Categorical variables - are variables that have discrete qualitative values, such as race or religion.
Chi-square test - a statistical method used to test and compare observed results with expected results.
Classification - is predicting a label, by identifying which category an object belongs to based on different parameters.
Clustering - an unsupervised algorithm process of dividing data points into particular groups.
Computer Vision - a form of AI that allows computers to visualize, process, and identify images/videos in the same way that a human vision does.
Confidence interval - a statistical method used to estimate what percent of a population fits in a particular category based on the results from a sample population.
Confusion matrix - a table that is used to describe the performance of a classification model.
Continuous variables - are variables that have an infinite number of values, such as speed and distance.
Convex function - if the line segment between any two points on the graph lies either above or on the graph.
Correlation - is the ratio of covariance/relationship between two or more variables.
Cost function - a statistical approach used to define and measure the error of the model.
Covariance - a measure of the relationship between two random variables.
Cross-Entropy - a measure of the difference between two probability distributions for a set of events.
Cross-Validation - a statistical technique used that evaluates and compares machine learning algorithms by dividing data into two segments.
Data Engineers - data professionals that are responsible for setting up and maintaining the organization's data infrastructure.
Data Mining - the process of extracting useful information from both structured and unstructured data.
Data Science - preparing data for the analysis process of cleansing, manipulating, algorithmic development, and more to the data to perform advanced data analysis.
Dashboard - an information management tool used to track, analyze and display
performance. The most common tools for building dashboards include Excel and Tableau.
Database - is a structured collection of data, which is organized in an accessible way. The common database language is SQL.
Data Augmentation - a technique used to increase the amount of data by adding slight adjustments to existing data.
Decision Trees - a non-parametric supervised learning method used for classification and regression, which aims to build a model that predicts the value of a target variable by learning simple decision rules inferred from the data features.
Deep Learning - a Machine Learning method that teaches computers to do what comes naturally to humans. It trains an algorithm to predict outputs, given a set of inputs.
Dependent Variable - the variable that is measured and is affected by the independent variable.
Dimensionality Reduction - the process of reducing the number of input variables in training data.
Early stopping - a technique used to avoid overfitting when training a machine learning model using an iterative method.
Exploratory data analysis - is a critical process in the initial investigations of data to provide more insights through visualization or statistical analysis.
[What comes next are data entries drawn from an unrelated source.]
(** ** Restart counts *)

Lemma py_str_digits n : 0 <= n ->
  py_str n <> ""%string /\ all_digits (py_str n) = true /\ py_uint (py_str n) = Some n.
Proof.
  intros Hn. destruct n as [|p|p]; [done| |lia]. unfold py_str. simpl.
  pose proof (pos_to_uint_nonnil p) as Hp.
  assert (NilZero.string_of_uint (Pos.to_uint p) = NilEmpty.string_of_uint (Pos.to_uint p)) as -> by (by destruct (Pos.to_uint p)).
  split_and!.
  - by destruct (Pos.to_uint p).
  - apply all_digits_string_of_uint.
  - rewrite py_uint_string by done. unfold Z.of_uint. by rewrite Unsigned.of_to.
Qed.

Lemma dash_no_digits q d : all_digits (q ++ String "-" d)%string = false.
Proof. induction q as [|a q IH]; simpl; [done|]. by rewrite IH, andb_false_r. Qed.

Lemma restart_suffix_prefix a q d : restart_suffix (String a q ++ String "-" (String "r" d))%string = None.
Proof.
  destruct q as [|b q]; unfold restart_suffix; simpl; [by rewrite andb_false_r|].
  by rewrite dash_no_digits, !andb_false_r.
Qed.

Lemma restart_count_of prefix n : 0 <= n -> _run_restart_count (prefix ++ "-r" ++ py_str n)%string = n.
Proof.
  intros Hn. destruct (py_str_digits n Hn) as (H1 & H2 & H3). induction prefix as [|a q IH].
  - change (_run_restart_count (String "-" (String "r" (py_str n))) = n). cbn [_run_restart_count].
    assert (restart_suffix (String "-" (String "r" (py_str n))) = Some n) as ->; [|done].
    unfold restart_suffix. rewrite H2, H3. by destruct (String.eqb_spec (py_str n) "").
  - change (_run_restart_count (String a (q ++ "-r" ++ py_str n)) = n). cbn [_run_restart_count].
    assert (restart_suffix (String a (q ++ "-r" ++ py_str n)) = None) as -> by apply restart_suffix_prefix. exact IH.
Qed.

(** ** Reports *)

(** What a report of the run [rid] may do to a slot. *)
Definition reported (rid : string) (s s' : placed_slot) : Prop :=
  pt_worker_index s' = pt_worker_index s /\ pt_worker_url s' = pt_worker_url s /\
  pt_restart_count s' = pt_restart_count s /\
  (pt_current_run_id s' = pt_current_run_id s \/
   pt_current_run_id s' = Some rid /\ starts_with (pt_run_id_prefix s) rid = true /\
   _run_restart_count (run_id_text s) <= _run_restart_count rid).

Lemma stats_slot_reported g rid s c s' ch lost c' :
  stats_slot g rid s c = (Ok (s', ch, lost), c') -> reported rid s s'.
Proof.
  unfold stats_slot, reported. destruct (negb _) eqn:E1; [unfold ret; intros; simplify_eq; by auto|].
  case_bool_decide as E2.
  { destruct (pt_status s); unfold ret; intros; simplify_eq; simpl; by auto. }
  apply negb_false_iff, orb_true_iff in E1 as [E1|E1]; [done|].
  destruct (_ <? _) eqn:E3; [unfold ret; intros; simplify_eq; by auto|]. apply Z.ltb_ge in E3.
  intros H. apply bind_ok_inv in H as (n & u & _ & H). revert H.
  destruct (n =? 0)%nat; [unfold ret; intros; simplify_eq; by auto|].
  cbn [pt_status]. destruct (pt_status s); unfold ret; intros; simplify_eq; simpl; by auto 10.
Qed.

Lemma stats_slots_reported g rid l : forall c l' ch lost c',
  stats_slots g rid l c = (Ok (l', ch, lost), c') -> Forall2 (reported rid) l l'.
Proof.
  induction l as [|s l IH]; intros c l' ch lost c'; simpl; [unfold ret; intros; simplify_eq; constructor|].
  intros H. apply bind_ok_inv in H as ([[s' ch1] lost1] & c1 & H1 & H).
  apply bind_ok_inv in H as ([[r ch2] lost2] & c2 & H2 & H). unfold ret in H. simplify_eq.
  constructor; [by eapply stats_slot_reported|by eapply IH].
Qed.
Lemma reported_refl rid s : reported rid s s.
Proof. unfold reported. by auto. Qed.

Lemma reported_all rid l : Forall2 (reported rid) l l.
Proof. apply Forall2_same_length_lookup_2; [done|]. intros i x y Hx Hy. simplify_eq. apply reported_refl. Qed.

(** The slots in memory are as they were. *)
Definition slots_kept (c c' : ctl) : Prop :=
  forall g r, aget g (ct_placements c) = Some r ->
    exists r', aget g (ct_placements c') = Some r' /\ pr_slots r' = pr_slots r.

#[global] Instance slots_kept_preorder : PreOrder slots_kept.
Proof.
  split; [intros c g r Hr; eauto|]. intros a b c H1 H2 g r Hr. destruct (H1 _ _ Hr) as (r1 & Hr1 & <-). by apply H2.
Qed.

Lemma kept_frame {A} (m : C A) : keeps frame m -> keeps slots_kept m.
Proof. intros H c g r Hr. destruct (H c) as (-> & _). eauto. Qed.

Lemma kept_db f : keeps slots_kept (on_db f).
Proof. intros c g r Hr. eauto. Qed.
ETL - is a popular acronym that stands for Extract, Transform, and Load. An ETL system extracts data from source systems, enforcing its quality as well as presenting the data.
Evaluation metric - metrics that are used to measure the quality of a machine learning model, such as AUC.
False Negative - predictions that are true but are incorrectly predicted as false
False Positive - predictions that are false but are incorrectly predicted as true.
Feature Reduction - is the process of reducing the number of features to improve the efficiency of a computation-intensive task without losing information.
Feature Selection - is the process of reducing the number of input variables by selecting relevant features to use in the model.
F-score - is a measure of the model's accuracy on a dataset.
GPU - stands for graphic processing unit, a specialized processor which can process pieces of data for machine learning, video editing, and gaming applications.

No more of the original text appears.